By sector, jobs in the leisure and hospitality sector, which was hit hard by the pandemic, increased by 179,000. Jobs in professional and business services and healthcare also rose by 95,000 and 64,000 respectively. The Wall Street Journal (WSJ) evaluated that "the hospitality industry, including hotels, restaurants, and resorts, led the employment market last month."
The unemployment rate in February was 3.8%, down 0.2 percentage points from the previous month (4.0%). It is close to the pre-pandemic level of 3.5%.
The labor force participation rate, an indicator watched by the Fed, rose slightly to 62.3%. However, it is still 1.1 percentage points lower than before the spread of COVID-19.

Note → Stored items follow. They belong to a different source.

(* ===== verification/PollTheorems.v ===== *)
(** What a scan of the polling watcher sees: in a world without faults and a
    tree of directories and files, it is a fold over the entries that no skipped
    directory hides; and the theorems of the filter and the watcher. *)
From S2P Require Import Prelude GoSort GoStrings Debounce Sha256 GenPlan GoRoot GoPath GenFs GenSafety GenProtect GenEffect GenSpec GenRefine GenConverge GenTheorems Filter Polling.

(** [for _, x := range l { s, err = f(s, x) }] without effects. *)
Fixpoint fold_res {A S} (f : S → A → outcome error S) (s : S) (l : list A) : outcome error S :=
  match l with [] => Ok s | x :: l' => match f s x with Ok s' => fold_res f s' l' | Fail e => Fail e end end.

Lemma fold_res_app {A S} (f : S → A → outcome error S) s l1 l2 :
  fold_res f s (l1 ++ l2) = match fold_res f s l1 with Ok s' => fold_res f s' l2 | Fail e => Fail e end.
Proof. revert s. induction l1 as [|x l1 IH]; intros s; [done|]. cbn [app fold_res]. by destruct (f s x). Qed.

(** ** The children of a directory *)

Lemma NoDup_children t ds : NoDup (children t ds).
Proof.
  unfold children, sort_strings. apply NoDup_sort_stable.
  assert (∀ l : list (key * entry), NoDup l.*1 → NoDup (omap (λ kv, child_of ds kv.1) l)) as Hnd; [|apply Hnd, NoDup_fst_map_to_list].
  induction l as [|[k e] l IH]; cbn [fmap list_fmap omap list_omap fst]; [constructor|].
  intros [Hk Hl]%NoDup_cons. destruct (child_of ds k) as [n|] eqn:E; [|by apply IH].
  constructor; [|by apply IH]. intros ([k' e'] & Hin & E')%list_elem_of_omap. simpl in E'.
  apply child_of_spec in E as ->. apply child_of_spec in E' as ->. apply Hk.
  apply list_elem_of_fmap. by exists (ds ++ [n], e').
Qed.

Lemma NoDup_dir_entries t ds : NoDup (dir_entries t ds).*1.
Proof.
  unfold dir_entries. pose proof (NoDup_children t ds) as Hnd. induction Hnd as [|n l Hn Hnd IH]; [constructor|].
  cbn [omap list_omap]. destruct (t !! (ds ++ [n])) eqn:E; cbn [fmap option_fmap option_map]; [|exact IH].
  cbn [fmap list_fmap fst]. constructor; [|exact IH]. intros ([n' e'] & -> & Hin)%list_elem_of_fmap.
  apply list_elem_of_omap in Hin as (n2 & Hin & E2). destruct (t !! (ds ++ [n2])); simplify_eq/=. done.
Qed.

Section walk.
Context (w : world) (Hq : quiet w) (Hs : sane (w_tree w)).
Context {S : Type} (step : S → string → entry → outcome error S) (skip : string → bool).

(** The entries that the walk comes to. *)
Fixpoint visited (fuel : nat) (ds : key) (e : entry) : list (key * entry) :=
  match fuel with
  | O => []
  | Datatypes.S fuel' =>
      (ds, e) :: match e with
                 | EDir => if skip (dir_path ds) then []
                           else mjoin ((λ ne : string * entry, visited fuel' (ds ++ [ne.1]) ne.2) <$> dir_entries (w_tree w) ds)
                 | _ => []
                 end
  end.

Definition stepped (s : S) (ke : key * entry) : outcome error S := step s (dir_path ke.1) ke.2.

Context (fn : S → string → entry → io (S * bool)).
Context (fn_step : ∀ s k e, entry_at (w_tree w) k = Some e → Forall good_name k →
  fn s (dir_path k) e w =
  (match step s (dir_path k) e with Ok s' => Ok (s', bool_decide (e = EDir) && skip (dir_path k)) | Fail err => Fail err end, w)).

Lemma fold_io_pure {A} (f : S → A → io S) (g : A → list (key * entry)) s l :
  (∀ s x, x ∈ l → f s x w = (fold_res stepped s (g x), w)) →
  fold_io f s l w = (fold_res stepped s (mjoin (g <$> l)), w).
Proof.
  revert s. induction l as [|x l IH]; intros s Hf; [done|]. cbn [fold_io fmap list_fmap mjoin list_join].
  change (mjoin (g x :: (g <$> l))) with (g x ++ mjoin (g <$> l)). rewrite fold_res_app.
  unfold mbind, io_bind. rewrite Hf by left. destruct (fold_res stepped s (g x)); [|done]. apply IH. intros. apply Hf. by right.
Qed.

Lemma walk_pure fuel s ds e :
  Forall good_name ds → entry_at (w_tree w) ds = Some e → depth (w_tree w) < fuel + length ds →
  walk_skip (Datatypes.S fuel) fn s (dir_path ds) e w = (fold_res stepped s (visited (Datatypes.S fuel) ds e), w).
Proof.
  revert s ds e. induction fuel as [|fuel IH]; intros s ds e Hg He Hf; cbn [walk_skip visited fold_res];
    unfold mbind at 1, io_bind at 1; rewrite fn_step by done; unfold stepped at 1; cbn [fst snd];
    (destruct (step s (dir_path ds) e) as [s'|err]; [|done]); destruct e; try done.
  - destruct ds as [|x ds]; [simpl in Hf; lia|]. rewrite entry_at_ne in He by done. apply depth_bound in He. simpl in *. lia.
  - rewrite bool_decide_eq_true_2 by done. cbn [andb]. destruct (skip (dir_path ds)); [done|].
    rewrite (bind_eq _ _ _ (dir_entries (w_tree w) ds)) by by apply read_dir_eq.
    apply fold_io_pure. intros s2 [n x] Hx%elem_of_dir_entries. cbn [fst snd].
    assert (Forall good_name (ds ++ [n])) as Hgn by by eapply sane_named.
    rewrite dir_path_snoc by done. apply IH; [done| |].
    + by rewrite entry_at_ne by by destruct ds.
    + rewrite length_app. simpl. lia.
Qed.

Lemma elem_of_visited fuel ds e k x :
  entry_at (w_tree w) ds = Some e → depth (w_tree w) < fuel + length ds →
  (k, x) ∈ visited (Datatypes.S fuel) ds e ↔
  ∃ ks, k = ds ++ ks ∧ entry_at (w_tree w) k = Some x ∧
    ∀ i, i < length ks → skip (dir_path (ds ++ take i ks)) = false.
Proof.
  revert ds e. induction fuel as [|fuel IH]; intros ds e He Hf.
  { destruct ds as [|n ds]; [simpl in Hf; lia|]. rewrite entry_at_ne in He by done. apply depth_bound in He. simpl in *. lia. }
  cbn [visited]. rewrite elem_of_cons. split.
  - intros [[= -> ->]|Hin]; [exists []; rewrite app_nil_r; split_and!; [done..|simpl; lia]|].
    destruct e; try by apply elem_of_nil in Hin. destruct (skip (dir_path ds)) eqn:Hskip; [by apply elem_of_nil in Hin|].
    apply list_elem_of_join in Hin as (l & Hin & Hl). apply list_elem_of_fmap in Hl as ([n y] & -> & Hy). cbn [fst snd] in Hin.
    apply elem_of_dir_entries in Hy. apply IH in Hin as (ks & -> & Hx & Hks);
      [|by rewrite entry_at_ne by by destruct ds|rewrite length_app; simpl; lia].
    exists (n :: ks). rewrite <-app_assoc in *. split_and!; [done..|]. intros [|i] Hi; [by rewrite app_nil_r|].
    specialize (Hks i). rewrite <-app_assoc in Hks. apply Hks. simpl in Hi. lia.
  - intros (ks & -> & Hx & Hks). destruct ks as [|n ks].
    { left. rewrite app_nil_r in *. congruence. }
    right. assert (∃ y, w_tree w !! (ds ++ [n]) = Some y) as [y Hy].
    { destruct ks as [|m ks]; [rewrite entry_at_ne in Hx by (by destruct ds); by exists x|].
      rewrite entry_at_ne, cons_snoc_app in Hx by by destruct ds. destruct (sane_wf _ Hs _ _ Hx) as [_ Hd].
      specialize (Hd (length (ds ++ [n]))). rewrite take_app_length, entry_at_ne in Hd by by destruct ds.
      exists EDir. apply Hd. rewrite !length_app. simpl. lia. }
    assert (e = EDir) as ->.
    { destruct (decide (ds = [])) as [->|Hne]; [by injection He as <-|]. destruct (sane_wf _ Hs _ _ Hy) as [_ Hd].
      specialize (Hd (length ds)). rewrite take_app_length, He in Hd. rewrite length_app in Hd. simpl in Hd.
      assert (Some e = Some EDir) as [= ->] by (apply Hd; lia). done. }
    pose proof (Hks 0 ltac:(simpl; lia)) as H0. rewrite take_0, app_nil_r in H0. rewrite H0.
    apply list_elem_of_join. eexists. split; [|apply list_elem_of_fmap; exists (n, y); split; [done|by apply elem_of_dir_entries]].
    cbn [fst snd]. apply IH; [by rewrite entry_at_ne by by destruct ds|rewrite length_app; simpl; lia|].
    exists ks. rewrite <-app_assoc. split_and!; [done..|]. intros i Hi. rewrite <-app_assoc. apply (Hks (Datatypes.S i)). simpl. lia.
Qed.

The average hourly wage rose by only 0.03% ($0.01) compared to the previous month. The year-over-year increase rate was also 5.13%, below market expectations.
The Fed's interest rate hike move is expected to gain strength. Mike Fratantoni, Chief Economist at the Mortgage Bankers Association, said, "Despite market volatility caused by the Ukraine situation, recent remarks by Fed officials reaffirm that the Fed still plans to raise rates in March."
The employment data on this day did not reflect the impact of Russia's invasion of Ukraine. There are also views that future oil price increases and the Fed's interest rate hikes could pose new threats to employment recovery.